What to do: The first line of the entries below, the line containing "state.cpp, entry.h, entry.cpp, parser.h", and every line between them should be repeated exactly, and nothing else.

==*==

(* ===== verification/Dwarf.v ===== *)
(** * Call frame information: src/dwarf/cursor.h, cursor.cpp, defines.h, state.h,
      state.cpp, entry.h, entry.cpp, parser.h and parser.cpp

    [DwarfParser] reads the .eh_frame section of a program: common information
    entries (CIE), which it decodes with a stack of register rules, and frame
    description entries (FDE), from which Egalito takes the bounds of functions.
    All reads go through a cursor over memory; a read outside of the mapped
    memory is a fault.  Messages of the log are left out. *)

From S2P Require Import Prelude.

(** ** Memory *)

(** The mapped memory: consecutive bytes at an address. *)
Record memory := mkMemory { mem_base : Z; mem_bytes : list Z }.

(** [*reinterpret_cast<T *>(address)] for an unsigned type of [n] bytes. *)
Definition peek (m : memory) (n : nat) (address : Z) : res Z :=
  let i := address - mem_base m in
  if (i <? 0) || (Z.of_nat (length (mem_bytes m)) <? i + Z.of_nat n) then Err OutOfBounds
  else Ok (le_value (take n (drop (Z.to_nat i) (mem_bytes m)))).

(** ** Constants (defines.h) *)

Definition DW_EH_PE_ptr := 0x00.
Definition DW_EH_PE_uleb128 := 0x01.
Definition DW_EH_PE_udata2 := 0x02.
Definition DW_EH_PE_udata4 := 0x03.
Definition DW_EH_PE_udata8 := 0x04.
Definition DW_EH_PE_sleb128 := 0x09.
Definition DW_EH_PE_sdata2 := 0x0a.
Definition DW_EH_PE_sdata4 := 0x0b.
Definition DW_EH_PE_sdata8 := 0x0c.
Definition DW_EH_PE_absptr := 0x00.
Definition DW_EH_PE_pcrel := 0x10.
Definition DW_EH_PE_omit := 0xff.

Definition DW_CFA_advance_loc := 0x40.
Definition DW_CFA_offset := 0x80.
Definition DW_CFA_restore := 0xc0.
Definition DW_CFA_nop := 0x00.
Definition DW_CFA_set_loc := 0x01.
Definition DW_CFA_advance_loc1 := 0x02.
Definition DW_CFA_advance_loc2 := 0x03.
Definition DW_CFA_advance_loc4 := 0x04.
Definition DW_CFA_offset_extended := 0x05.
Definition DW_CFA_restore_extended := 0x06.
Definition DW_CFA_undefined := 0x07.
Definition DW_CFA_same_value := 0x08.
Definition DW_CFA_register := 0x09.
Definition DW_CFA_remember_state := 0x0a.
Definition DW_CFA_restore_state := 0x0b.
Definition DW_CFA_def_cfa := 0x0c.
Definition DW_CFA_def_cfa_register := 0x0d.
Definition DW_CFA_def_cfa_offset := 0x0e.
Definition DW_CFA_def_cfa_expression := 0x0f.
Definition DW_CFA_expression := 0x10.
Definition DW_CFA_offset_extended_sf := 0x11.
Definition DW_CFA_def_cfa_sf := 0x12.
Definition DW_CFA_def_cfa_offset_sf := 0x13.
Definition DW_CFA_val_offset := 0x14.
Definition DW_CFA_val_offset_sf := 0x15.
Definition DW_CFA_val_expression := 0x16.
Definition DW_CFA_MIPS_advance_loc8 := 0x1d.
Definition DW_CFA_GNU_window_save := 0x2d.
Definition DW_CFA_GNU_args_size := 0x2e.
Definition DW_CFA_GNU_negative_offset_extended := 0x2f.

Definition DW_OP_addr := 0x03.
Definition DW_OP_deref := 0x06.
Definition DW_OP_const1u := 0x08.
Definition DW_OP_const1s := 0x09.
Definition DW_OP_const2u := 0x0a.
Definition DW_OP_const2s := 0x0b.
Definition DW_OP_const4u := 0x0c.
Definition DW_OP_const4s := 0x0d.
Definition DW_OP_const8u := 0x0e.
Definition DW_OP_const8s := 0x0f.
Definition DW_OP_constu := 0x10.
Definition DW_OP_consts := 0x11.
Definition DW_OP_dup := 0x12.
Definition DW_OP_drop := 0x13.
Definition DW_OP_over := 0x14.
Definition DW_OP_pick := 0x15.
Definition DW_OP_swap := 0x16.
Definition DW_OP_rot := 0x17.
Definition DW_OP_xderef := 0x18.
Definition DW_OP_abs := 0x19.
Definition DW_OP_and := 0x1a.
Definition DW_OP_div := 0x1b.
Definition DW_OP_minus := 0x1c.
Definition DW_OP_mod := 0x1d.
Definition DW_OP_mul := 0x1e.
Definition DW_OP_neg := 0x1f.
Definition DW_OP_not := 0x20.
Definition DW_OP_or := 0x21.
Definition DW_OP_plus := 0x22.
Definition DW_OP_plus_uconst := 0x23.
Definition DW_OP_shl := 0x24.
Definition DW_OP_shr := 0x25.
Definition DW_OP_shra := 0x26.
Definition DW_OP_xor := 0x27.
Definition DW_OP_skip := 0x2f.
Definition DW_OP_bra := 0x28.
Definition DW_OP_eq := 0x29.
Definition DW_OP_ge := 0x2a.
Definition DW_OP_gt := 0x2b.
Definition DW_OP_le := 0x2c.
Definition DW_OP_lt := 0x2d.
Definition DW_OP_ne := 0x2e.
Definition DW_OP_lit0 := 0x30.
Definition DW_OP_reg0 := 0x50.
Definition DW_OP_breg0 := 0x70.
Definition DW_OP_regx := 0x90.
Definition DW_OP_bregx := 0x92.
Definition DW_OP_deref_size := 0x94.

(** ** The cursor *)

Record DwarfCursor := mkCursor { cstart : Z; cursor : Z }.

==*==

Answer to this task:
(* ===== verification/Dwarf.v ===== *)
(** * Call frame information: src/dwarf/cursor.h, cursor.cpp, defines.h, state.h,
      state.cpp, entry.h, entry.cpp, parser.h and parser.cpp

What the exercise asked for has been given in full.